The gangs have complete control over the neighborhoods, and the police, low-paid and in a dangerous job, are corrupt, he said.
It is difficult for people in this country to understand why, if Salvadorans are threatened or extorted in their own neighborhood, why they don’t move to another neighborhood, Martínez said. Because in another neighborhood is another gang who is going to want to know why they left.
“When that happens to you, and you are a working-class Salvadoran, the country is ended for you. Where are you going to go? If you go to another neighborhood, maybe nothing is going to happen to you, maybe something, but the feeling that you can die every night is going to be a presence every night in your life, and it’s not right.”
For his most recent book, The Hollywood Kid: The Violent Life and Violent Death of an MS-13 Hitman (2018, Penguin/Random House), Martínez and his brother Juan Martínez, an anthropologist, conducted dozens of hours of interviews with the notorious Hollywood Kid, who successfully completed more than fifty killing missions for the MS-13 before becoming an informant against them because one of their members had killed his brother.
The book explains that the Central Americans who left during and after the 1980-1992 civil war came to places like Los Angeles and first formed gangs as identity groups who could protect them and give them a place in this country.

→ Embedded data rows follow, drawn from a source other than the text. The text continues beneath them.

Lemma replay_events_ok history :
  let m := replay_events history in
  index_ok (index m) /\ (forall r, sm_key (index m) !! r = current_key history r) /\
  watchers m = referenced_gvks (index m).
Proof.
  induction history as [| e h IH]; [split_and!; [split; [intros; cbn; rewrite lookup_empty; set_solver |] | |]; try done;
    intros k s; cbn; by rewrite lookup_empty | ].
  destruct IH as (Hok & Hkey & _). cbn [replay_events foldr current_key]. fold (replay_events h).
  set (m := replay_events h) in *.
  assert (Hw : watchers (handle_event e m) = referenced_gvks (index (handle_event e m))).
  { destruct e; apply sync_watchers_desired. }
  destruct e as [sm | sm]; cbn [handle_event event_ref event_key] in *.
  - unfold observe_scheduled_machine in *. destruct (provider_key_for sm) as [key |]; cbn [resync index] in *;
      (split_and!; [by first [apply register_ok | apply deregister_ok] | | done]); intros r; rewrite <- Hkey.
    + cbn [register sm_key]. case_bool_decide; subst; by rewrite ?lookup_insert_eq, ?lookup_insert_ne.
    + apply deregister_key.
  - cbn [forget_scheduled_machine resync index] in *. split_and!; [by apply deregister_ok | | done].
    intros r. rewrite <- Hkey. apply deregister_key.
Qed.

(** A watcher runs for a kind exactly when some machine references an object of
    it. *)
Lemma watchers_referenced history g :
  g ∈ watchers (replay_events history) <-> exists r k, current_key history r = Some k /\ gvk k = g.
Proof.
  destruct (replay_events_ok history) as ([Hi Hn] & Hkey & ->). set (m := replay_events history) in *.
  unfold referenced_gvks. rewrite elem_of_map. setoid_rewrite elem_of_dom. split.
  - intros (k & -> & s & Hs). pose proof (Hn k s Hs) as Hne. apply set_choose_L in Hne as (r & Hr).
    exists r, k. split; [| done]. rewrite <- Hkey, <- Hi, Hs. done.
  - intros (r & k & Hr & <-). exists k. split; [done |]. rewrite <- Hkey, <- Hi in Hr.
    destruct (refs (index m) !! k); [by eexists | cbn in Hr; set_solver].
Qed.

(** The index finds exactly the machines whose last event references the
    provider. *)
Lemma lookup_refs_current history k r :
  r ∈ lookup_refs k (index (replay_events history)) <-> current_key history r = Some k.
Proof.
  destruct (replay_events_ok history) as ([Hi _] & Hkey & _). unfold lookup_refs. by rewrite elem_of_elements, Hi, Hkey.
Qed.

Lemma send_refs_all l : send_refs (λ _, true) l = l.
Proof. induction l as [| r l IH]; [done |]. cbn. by rewrite IH. Qed.

Lemma send_refs_prefix accepts l : send_refs accepts l `prefix_of` l.
Proof.
  induction l as [| r l IH]; [done |]. cbn. destruct (accepts r); [by apply prefix_cons | apply prefix_nil].
Qed.

(** The reverse index refines the history: after any sequence of
    observations and deletions, an event of a provider object wakes exactly the
    machines whose last observation references it, each once, and never any
    other; and a watcher runs for a kind exactly when some machine references
    an object of it. *)
Theorem provider_event_wakes_referrers history g object accepts :
  let m := replay_events history in
  let woken := emit_refs_for_provider g object (index m) in
  (forall r, r ∈ woken (λ _, true) <->
     exists ns n, d_namespace object = Some ns /\ d_name object = Some n /\
       current_key history r = Some {| gvk := g; pk_namespace := ns; pk_name := n |}) /\
  NoDup (woken (λ _, true)) /\
  woken accepts `prefix_of` woken (λ _, true) /\
  (g ∈ watchers m <-> exists r k, current_key history r = Some k /\ gvk k = g).
Proof.
  intros m woken. split_and!.
  - intros r. unfold woken, m, emit_refs_for_provider. destruct (d_namespace object) as [ns |], (d_name object) as [n |];
      [| (split; [by intros ?%elem_of_nil | naive_solver])..].
    rewrite send_refs_all, lookup_refs_current. naive_solver.
  - unfold woken, emit_refs_for_provider. destruct (d_namespace object), (d_name object); try apply NoDup_nil_2.
    rewrite send_refs_all. apply NoDup_elements.
  - unfold woken, emit_refs_for_provider. destruct (d_namespace object), (d_name object); try done.
    rewrite send_refs_all. apply send_refs_prefix.
  - apply watchers_referenced.
Qed.

(** The provider a machine is indexed under is the one its reconcile reads. *)
Lemma resolution_reads_indexed_provider `{Externals} c sm k :
  provider_key_for sm = Some k ->
  calls (λ call, match call with
    | PinnedKind _ g v kd => gvk k = {| gvk_group := g; gvk_version := v; gvk_kind := kd |}
    | GetOptDyn _ ns _ n => ns = pk_namespace k /\ n = pk_name k
    | _ => False
    end) (resolve_spot_schedule c (pk_namespace k) (schedule (spec sm))).
Proof.
  unfold provider_key_for, resolve_spot_schedule. destruct (Crd.namespace sm) as [ns |]; [| done]. cbn.
  destruct (split_once "/" (ssr_api_version (schedule (spec sm)))) as [[g v] |]; [| done]. intros [= <-]. cbn.
  split; [done |]. intros [ar | e]; [| done]. split; [done |]. by intros [[o |] | e].
Qed.

Example provider_event_wakes_sample :
  emit_refs_for_provider
    {| gvk_group := "spotschedules.5spot.finos.org"; gvk_version := "v1alpha1"; gvk_kind := ssr_kind (schedule (spec sample_sm)) |}
    {| d_name := Some (ssr_name (schedule (spec sample_sm))); d_namespace := Some "team"; d_labels := None; d_data := Json.JObj [] |}
    (index (replay_events [Observed sample_sm])) (λ _, true) = [from_obj sample_sm].
Proof. vm_compute. reflexivity. Qed.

“When Salvadorans came to the U.S. after the war, this country only asked one thing, ‘Do you know how to fight?’” he said.
Martínez criticized the approach to fighting gang violence with more policing and more deportations. He said the elite in El Salvador never see guns or gang members, but the government uses the fear of violence for political gain.
“In the minds and in the policies of politicians, there remains this idea that violence is resolved with bullets, and that’s because violence sells. And violence gets votes,” Martínez said. “Think of how many people voted for Donald Trump because of deportation. But … when you started to deport MS-13 members, the problem was like this [low] but now it’s like this [high]. For you.”
He asked U.S. citizens and politicians to think in practical terms, not moral ones.
“There weren’t gang members in Long Island a decade ago. There weren’t gang members around Langley Park in Washington, D.C. a decade ago. So, it’s not a moral issue, it’s a practical issue. You voted for someone who is screwing your life.”
As a journalist for ElFaro.net who spent a year riding los trenes de la muerte (death trains), Martínez was critical of much of the reporting about migration and the caravans.
“There are a lot of journalists who pretend to cover migration from the press conferences of the authorities, of the government, and I’ve never seen a migrant crossing there. Never.”
They often cover the issues of the poor from the perspective of the rich, he said. When that happens, people who have never met migrants invent conspiracies that the caravans are created by Donald Trump, George Soros or those with sinister motives.
The migrants had simply found a practical way to avoid the horrors they experienced riding the trains.
“Migrants understood that to migrate in mass can be safer. There wasn’t rape, there weren’t kidnappings, there wasn’t murder or disappearances. They cross proud,” he said.
Martínez was pessimistic about the migrants’ chances at the border, however. The refugee system isn’t working for them, and the reasons for claiming asylum would have to change to include flight from gang violence and instability.
He was optimistic, however, that he and journalists like him who embed with their sources and tell the truth about mass killings and other injustices would eventually see a change.
“Journalists generate knowledge, and knowledge generates change,” Martínez said.
Óscar Martínez’s visit was sponsored by the Duke University Center for Latin American and Caribbean Studies, Duke Libraries, the Forum for Scholars and Publics, the Kenan Institute for Ethics, the Institute for the Study of the Americas at the University of North Carolina at Chapel Hill, and the UNC-Duke Consortium in Latin American and Caribbean Studies.
His articles and investigations can be found at the project Sala Negra (Black Room).